Эсперанса и Рафаэль не потеряли работу после захвата аптеки. Они изредка приходили ко мне в гости и рассказывали, как обстоят дела после перехода аптеки к государству. Еще одним событием стало то, что муж Эсперансы оказался в тюрьме за пропаганду религии, которая не признавалась временным правительством. Их называли сектой, опасной для патриотизма, который пытались привить пылкой массе людей, жаждущих перемен. Эсперанса и ее свидетели Иеговы отказывались салютовать флагу, петь национальный гимн и выступали против войны. Это делало их персонами нон грата в обществе, которое должно было находиться в постоянном состоянии готовности к борьбе.
Однажды вечером я заметила, что Эсперанса встревожена. Она прошептала, что новое правительство «превратилось в арбуз: снаружи зеленое, а внутри красное», но я не поняла ее слов.
Виера работала день и ночь вместе с Густаво, и они стали оставлять мальчика с нами. Мы говорили с Луисом по-английски, и через несколько месяцев он уже мог нас понять. Через год его английский стал лучше, чем испанский. Узнав об этом, ни Виера, ни Густаво не протестовали. Они были вовлечены в общественные процессы, которым посвящали все свое время. В те бурные дни семья не считалась чем-то важным.
Луис стал ночевать у нас дома почти каждую неделю. Мама решила, что внуку нужно свое пространство, и мы поселили его в соседней с ее комнате. У нас появилась надежда. На что именно, я понятия не имела, но это были радостные дни. Прежде всего я была счастлива, оттого что вижу, как растет ребенок, свободный от вины перед Розенталями.
Мы были немного удивлены тем, что Гортензия держится на расстоянии от Луиса, – она вела себя совсем по-другому, чем когда маленький Густаво приехал из Нью-Йорка. Наверное, тогда она думала, что нам нужна помощь, но с этим ребенком все было по-другому: мы посвящали ему все свое время.

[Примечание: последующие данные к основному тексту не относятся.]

Lemma wp_catch {A} (m : M St A) (h : exn -> M St A)
      (Q : outcome A -> St -> Prop) s :
  wp m (fun r s' => match r with
                    | Raise e => wp (h e) Q s'
                    | Ok a => Q (Ok a) s'
                    | Hang => Q Hang s'
                    end) s ->
  wp (catch m h) Q s.
Proof.
  unfold wp, catch. destruct (m s) as [[a|e|] s']; simpl; auto.
Qed.

Lemma wp_mono {A} (m : M St A) (Q Q' : outcome A -> St -> Prop) s :
  wp m Q s -> (forall r s', Q r s' -> Q' r s') -> wp m Q' s.
Proof. unfold wp. auto. Qed.

Lemma wp_hang {A} (Q : outcome A -> St -> Prop) s :
  Q Hang s -> wp (fun s => (Hang, s)) Q s.
Proof. exact (fun H => H). Qed.
End WpRules.

Ltac wp_step :=
  lazymatch goal with
  | |- wp (bind _ _) _ _ => apply wp_bind
  | |- wp (ret _) _ _ => apply wp_ret
  | |- wp (raise _) _ _ => apply wp_raise
  | |- wp (gets _) _ _ => apply wp_gets
  | |- wp (modify _) _ _ => apply wp_modify
  | |- wp (catch _ _) _ _ => apply wp_catch
  | |- wp (fun s => (Hang, s)) _ _ => apply wp_hang
  | |- wp (match ?x with _ => _ end) _ _ => destruct x eqn:?
  end.

Ltac wp_prims :=
  unfold Popen, terminate, wait_timeout, wait, reap, sleep, socket, connect,
    settimeout, close, sock_send, Thread_start, getw, setw.

Ltac wp_run := repeat (cbv beta iota; wp_step).

(** ** [stop], the connection loop and [start] of [QEMURunner] *)

Lemma remove_id_not_in x l : ~ In x (remove_id x l).
Proof.
  unfold remove_id. intros H. apply filter_In in H. destruct H as [_ H].
  rewrite Nat.eqb_refl in H. discriminate.
Qed.

Lemma stop_spec (Q : outcome unit -> Sys QEMURunner.t -> Prop) s :
  (forall r s', stop_post s r s' -> Q r s') ->
  wp QEMURunner.stop Q s.
Proof.
  intros H. unfold QEMURunner.stop, QEMURunner.set_serial,
              QEMURunner.set_process.
  wp_prims. wp_run; apply H; unfold stop_post; simpl in *;
    repeat match goal with
           | E : _ = _ |- _ => rewrite E
           end; repeat split; auto.
Qed.

Lemma connect_loop_spec n :
  forall (Q : outcome unit -> Sys QEMURunner.t -> Prop) s,
  (forall s', loop_post s s' -> Q (Ok tt) s') ->
  wp (QEMURunner.connect_loop n) Q s.
Proof.
  induction n as [|k IH]; intros Q s H; simpl QEMURunner.connect_loop.
  - wp_run. apply H. unfold loop_post. auto 10.
  - unfold QEMURunner.set_serial. wp_prims. wp_run.
    + apply H. unfold loop_post. simpl. repeat split; auto. discriminate.
    + apply IH. intros s' P. apply H. unfold loop_post in *. simpl in P.
      destruct P as (P1 & P2 & P3 & P4 & P5 & P6).
      repeat split; auto. intros E. apply P6 in E. discriminate.
Qed.

Lemma start_spec timeout (Q : outcome unit -> Sys QEMURunner.t -> Prop) s :
  (forall r s', start_post s r s' -> Q r s') ->
  wp (QEMURunner.start timeout) Q s.
Proof.
  intros H. unfold QEMURunner.start.
  apply wp_bind, wp_gets. cbv beta iota.
  apply wp_bind.
  assert (K : forall s1,
              QEMURunner.output_queue (self s1) = QEMURunner.output_queue (self s) ->
              exits_on_term (world s1) = exits_on_term (world s) ->
              (one_live s ->
               live (world s1) = [] /\ QEMURunner.process (self s1) = None) ->
              wp (pid <- Popen;;
                  QEMURunner.set_process (Some pid);;
                  sleep 5;;
                  QEMURunner.connect_loop timeout;;
                  c <- gets (fun s => QEMURunner.serial (self s));;
                  match c with
                  | Some _ =>
                      tid <- Thread_start;;
                      QEMURunner.set_reader_thread (Some tid)
                  | None =>
                      raise (RuntimeError "Failed to connect to QEMU serial port")
                  end) Q s1).
  { intros s1 E1 E2 E3.
    unfold QEMURunner.set_process, QEMURunner.set_reader_thread.
    wp_prims. wp_run.
    - apply connect_loop_spec. intros s' P.
      unfold loop_post in P. simpl in P.
      destruct P as (P1 & P2 & P3 & P4 & P5 & P6).
      assert (L : one_live s -> one_live s').
      { intros I. destruct (E3 I) as [L1 _]. unfold one_live.
        rewrite P1, P4, L1. reflexivity. }
      wp_run; apply H; unfold start_post; simpl;
        (split; [congruence|]); (split; [congruence|]);
        (split; [intros I; exact (L I)|]).
      + split; congruence.
      + split; [congruence|].
        exists (next_id (world s1)). split; [exact P1|].
        rewrite P4. apply in_or_app. right. left. reflexivity.
    - apply H. unfold start_post. repeat split; auto.
      intros I. destruct (E3 I) as [L1 L2]. unfold one_live.
      rewrite L1, L2. reflexivity. }
  destruct (QEMURunner.process (self s)) as [pid|] eqn:Ep.
  - apply stop_spec. intros r s' P. unfold stop_post in P. rewrite Ep in P.
    destruct P as (P1 & P2 & P3 & P4).
    destruct r as [[]|e|]; [|  |contradiction].
    + destruct P4 as [P4 P5]. apply K; try assumption.
      intros I. unfold one_live in I. rewrite Ep in I.
      rewrite P5, I. simpl. rewrite Nat.eqb_refl. auto.
    + destruct P4 as (-> & P4 & P5). apply H. unfold start_post.
      repeat split; auto. unfold one_live. rewrite P4, P5, Ep. auto.
  - apply wp_ret. apply K; try reflexivity.
    intros I. unfold one_live in I. rewrite Ep in I. auto.
Qed.

(** ** Unterminated trailing bytes *)

(** C9.  After any run of the reader, the bytes received are a sequence of
    newline-terminated segments followed by a tail without newline; the queue
    has gained exactly the trimmed segments and the tail is in the thread's
    local buffer.  Leaving the loop enqueues nothing more, and [stop], which
    unsets [self.serial], leaves the queue as it is: the tail is lost with the
    thread. *)
Theorem trailing_segment_never_enqueued (obs : list reader_obs) (q : list bytes) :
  let st := _reader obs (reader_init q) in
  (exists segs,
      received obs = concat (map (fun s => s ++ [nl]) segs) ++ buffer st /\
      Forall (fun s => ~ In nl s) segs /\
      ~ In nl (buffer st) /\
      queue st = q ++ map strip segs) /\
  (forall o, ends_loop o = true -> queue (reader_iter st o) = queue st) /\
  (forall more, status st = Exited -> queue (_reader more st) = queue st) /\
  (forall s : Sys QEMURunner.t,
      QEMURunner.serial (self (snd (QEMURunner.stop s))) = None /\
      QEMURunner.output_queue (self (snd (QEMURunner.stop s))) =
        QEMURunner.output_queue (self s)).
Proof.
  intros st. subst st. split; [|split; [|split]].
  - destruct (reader_run obs (reader_init q) eq_refl eq_refl) as [H _].
    simpl in H.
    destruct (frame_lines_segments (received obs) q) as [segs P].
    rewrite <- H in P. simpl in P. exists segs. exact P.
  - intros o Ho. destruct (status (_reader obs (reader_init q))) eqn:E.
    + rewrite (reader_iter_ends _ _ E Ho). reflexivity.
    + rewrite (reader_iter_exited _ _ E). reflexivity.
  - intros more E. rewrite (reader_exited _ _ E). reflexivity.
  - intros s.
    apply (stop_spec
             (fun _ s' =>
                QEMURunner.serial (self s') = None /\
                QEMURunner.output_queue (self s') =
                  QEMURunner.output_queue (self s)) s).
    intros r s' P. split; apply P.
Qed.

Lemma read_line_result (timeout : nat) (s : Sys QEMURunner.t) :
  fst (QEMURunner.read_line timeout s) =
  Ok (fst (read_line (QEMURunner.output_queue (self s)))).
Proof.
  unfold QEMURunner.read_line, bind, gets. simpl.
  destruct (QEMURunner.output_queue (self s)); reflexivity.
Qed.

Или, может быть, она не хотела эмоционально привязываться, чтобы снова не оказаться в роли, до которой Густаво в конце концов низвел ее: простой обслуги, не той, кто заботился о нем, кормил его, дарил ему свою любовь в те годы, когда он больше всего в ней нуждался. Однажды летом – самым жарким из всех, что мы пережили, – я получила конверт от Хулиана из Нью-Йорка. Внутри была его фотография в парке, похожем на тот, где мы обычно встречались.
Письма не было, только фотография, дата и посвящение.
Хулиан никогда не говорил много. Я расценила те несколько слов, которые он написал на обратной стороне, как его прощальное послание: «Моей Ане-на-«ха». Я никогда тебя не забуду».
Анна
2014
Светало здесь мгновенно. Минуту назад была ночь, а в следующую – уже утро.
Между ними нет промежутка. Я проснулась от солнечного света, проникающего сквозь веки, чувствуя тепло мамы за спиной. Она смотрела на меня с улыбкой и гладила мои волосы. Сегодня она тоже проснулась с ароматом фиалок.
Я повернулась к фотографии папы, которую привезла с собой и поставила рядом с лампой. Мы посмотрели друг на друга, и я поняла, что мама счастлива. Эта поездка изменила нас всех.